Dans les industries de services, les fournisseurs de gros équipements, qui ont pris l’habitude, ces dernières années, de lancer des constructions spéculatives, ne pourront plus continuer de le faire. Ils trouveront difficilement des banques pour financer la construction d’équipements lourds, si ceux-ci n’ont pas de contrats d’utilisation. Des slots peuvent ainsi se libérer dans les chantiers de construction, contribuant à une baisse de coûts dont le niveau exorbitant a tellement pénalisé les compagnies pétrolières ces dernières années. Les coûts de production peuvent donc baisser.

 D’ailleurs, la crainte d’une récession économique fait maintenant baisser les prix de matières premières comme l’acier. Dans ces conditions, sur le marché des équipements et des services pétroliers, on imagine la puissance de négociation dont disposera un acteur de la taille d’un Petrobras, qui se lance dans un immense programme de développement de ses ressources ante-salifères. Au surplus, ce groupe jouit du soutien total de l’Etat, son principal actionnaire. Ainsi, le 29 septembre, le Conseil monétaire national du Brésil a autorisé la Banque nationale de développement à prêter de l’argent à Petrobras à hauteur de 25 % de son portefeuille, alors qu’auparavant ce seuil englobait toutes les sociétés d’Etat, y compris Petrobras.

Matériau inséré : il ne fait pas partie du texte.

(* ===== verification/Config.v ===== *)
(** * The configuration

    [crates/model/src/{lib,gateway,http_route,route_match,observability}.rs]: gateways,
    routes, rules and backends as an administrator writes them, over any type of plugin
    reference. [crates/shell/src/config/{matches_convert,plugin_filter_dto}.rs] and
    [crates/shell/src/server.rs]: the conversion of the matchers, the order of plugin
    bindings, and the compilation of an MCP route into an HTTP route.

    A [BTreeMap] is the sorted list of [BTree]; ports, timeouts and weights are [Z];
    an [f64] is a [spec_float]. *)

From Stdlib Require Import SpecFloat.
From S2P Require Export BTree Ip MatchRequest Model.
From S2P Require Import RefHttp.
Local Open Scope string_scope.
Local Open Scope list_scope.

(** ** Matchers: [route_match.rs] *)

Inductive SgHttpPathMatch :=
| SgPathExact (value : string) (replace : option string)
| SgPathPrefix (value : string) (replace : option string)
| SgPathRegExp (value : string) (replace : option string).

Inductive SgHttpHeaderMatch :=
| SgHeaderExact (name value : string) (replace : option string)
| SgHeaderRegExp (name re : string) (replace : option string).

Inductive SgHttpQueryMatch :=
| SgQueryExact (key value : string)
| SgQueryRegular (key re : string).

Record SgHttpRouteMatch := MkSgMatch {
  sm_path : option SgHttpPathMatch;
  sm_header : option (list SgHttpHeaderMatch);
  sm_query : option (list SgHttpQueryMatch);
  sm_method : option (list string);
}.

(** ** Observability settings *)

Inductive OtlpProtocol := OtlpGrpc | OtlpHttp.
Record TraceConfig := MkTraceConfig { tc_enabled : bool; tc_sample_ratio : spec_float }.
Record MetricConfig := MkMetricConfig { mc_enabled : bool; mc_export_interval_ms : Z }.
Record LogConfig := MkLogConfig { lc_enabled : bool; lc_level : string }.
Record ObservabilityConfig := MkObservability {
  ob_enabled : bool;
  ob_service_name : string;
  ob_otlp_endpoint : string;
  ob_protocol : OtlpProtocol;
  ob_traces : TraceConfig;
  ob_metrics : MetricConfig;
  ob_logs : LogConfig;
}.
Definition trace_default : TraceConfig := MkTraceConfig false (S754_finite false 4503599627370496 (-52)).
Definition metric_default : MetricConfig := MkMetricConfig false 60000.
Definition log_default : LogConfig := MkLogConfig false "info".
Definition observability_default : ObservabilityConfig :=
  MkObservability false "spacegate" "http://localhost:4317" OtlpGrpc trace_default metric_default log_default.

(** [Display] and [FromStr for OtlpProtocol] *)
Definition otlp_to_string (p : OtlpProtocol) : string :=
  match p with OtlpGrpc => "grpc" | OtlpHttp => "http" end.
Definition otlp_from_str (s : string) : result OtlpProtocol string :=
  if decide (s = "grpc") then Ok OtlpGrpc
  else if decide (s = "http" ∨ s = "http/protobuf") then Ok OtlpHttp
  else Err ("invalid otlp protocol: " +:+ s).

Lemma otlp_roundtrip p : otlp_from_str (otlp_to_string p) = Ok p.
Proof. by destruct p. Qed.

(** ** Gateways: [gateway.rs] *)

Inductive SgBackendProtocol := BackendProtocolHttp | BackendProtocolHttps.
Definition backend_protocol_to_string (p : SgBackendProtocol) : string :=
  match p with BackendProtocolHttp => "http" | BackendProtocolHttps => "https" end.

Inductive SgTlsMode := Terminate | Passthrough.
#[export] Instance SgTlsMode_eq_dec : EqDecision SgTlsMode.
Proof. solve_decision. Defined.
Definition to_pascal_case (m : SgTlsMode) : string :=
  match m with Terminate => "Terminate" | Passthrough => "Passthrough" end.
(** [From<String>] and [From<Option<String>> for SgTlsMode]. No letter outside ASCII has
    a lower case that occurs in the two names, so ASCII lower case decides alike. *)
Definition tls_mode_from (value : string) : SgTlsMode :=
  if decide (to_ascii_lowercase value = "terminate") then Terminate
  else Passthrough.
Definition tls_mode_from_option (value : option string) : SgTlsMode := tls_mode_from (default "" value).

Record SgTlsConfig := MkTls {
  tls_mode : SgTlsMode; tls_key : string; tls_cert : string; tls_http2 : option bool }.
Inductive SgProtocolConfig := ProtocolHttp | ProtocolHttps (tls : SgTlsConfig).
Definition protocol_to_string (p : SgProtocolConfig) : string :=
  match p with ProtocolHttp => "http" | ProtocolHttps _ => "https" end.

Record SgListener := MkSgListener {
  l_name : string;
  l_ip : option IpAddr;
  l_port : Z;
  l_protocol : SgProtocolConfig;
  l_hostname : option string;
}.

La « sélection naturelle » risque de frapper aussi les pays producteurs. La contraction des capitaux et des investissements peut encourager la concurrence entre Etats hôtes. Pour attirer les sociétés pétrolières, ceux-ci peuvent être obligés de revoir à la baisse leurs conditions fiscales et les termes de leurs contrats de concession. Ce sera surtout le cas des pays les moins attractifs en termes de potentiels ou qui font face à des risques élevés. Le nationalisme de ressources reculera, si la sélection darwinienne se révèle sévère.

Du côté de la demande, tous les signaux sont au rouge dans la zone OCDE : la baisse de la demande s’y est accélérée. Mais les regards sont maintenant tournés vers la Chine. Non seulement les exportations de ce pays vers le reste du monde vont diminuer (entraînant un ralentissement de l’activité économique), mais on se demande si le système bancaire chinois sortira indemne de la crise financière. Les banques chinoises traînent derrière elles de gros portefeuilles de mauvais prêts. Souvent obligées de prêter sur la base d’injonctions politiques, elles sont fragilisées. Le Trésor chinois, qui dispose de liquidités importantes, peut donc se voir obligé de renflouer non seulement des banques aux Etats-Unis, comme on lui en prête l’intention, mais aussi des banques locales. Il serait étonnant que la demande chinoise de pétrole ne subisse pas, à son tour, un ralentissement.

Quel que soit l’angle d’analyse, on constate donc le rôle capital que jouera le prix du pétrole dans l’impact de la crise financière sur l’industrie des hydrocarbures et sur l’équilibre du marché. Il devient urgent que l’OPEP et les grands producteurs de pétrole adressent des signaux clairs en matière de prix plancher du pétrole souhaité pour le moyen terme.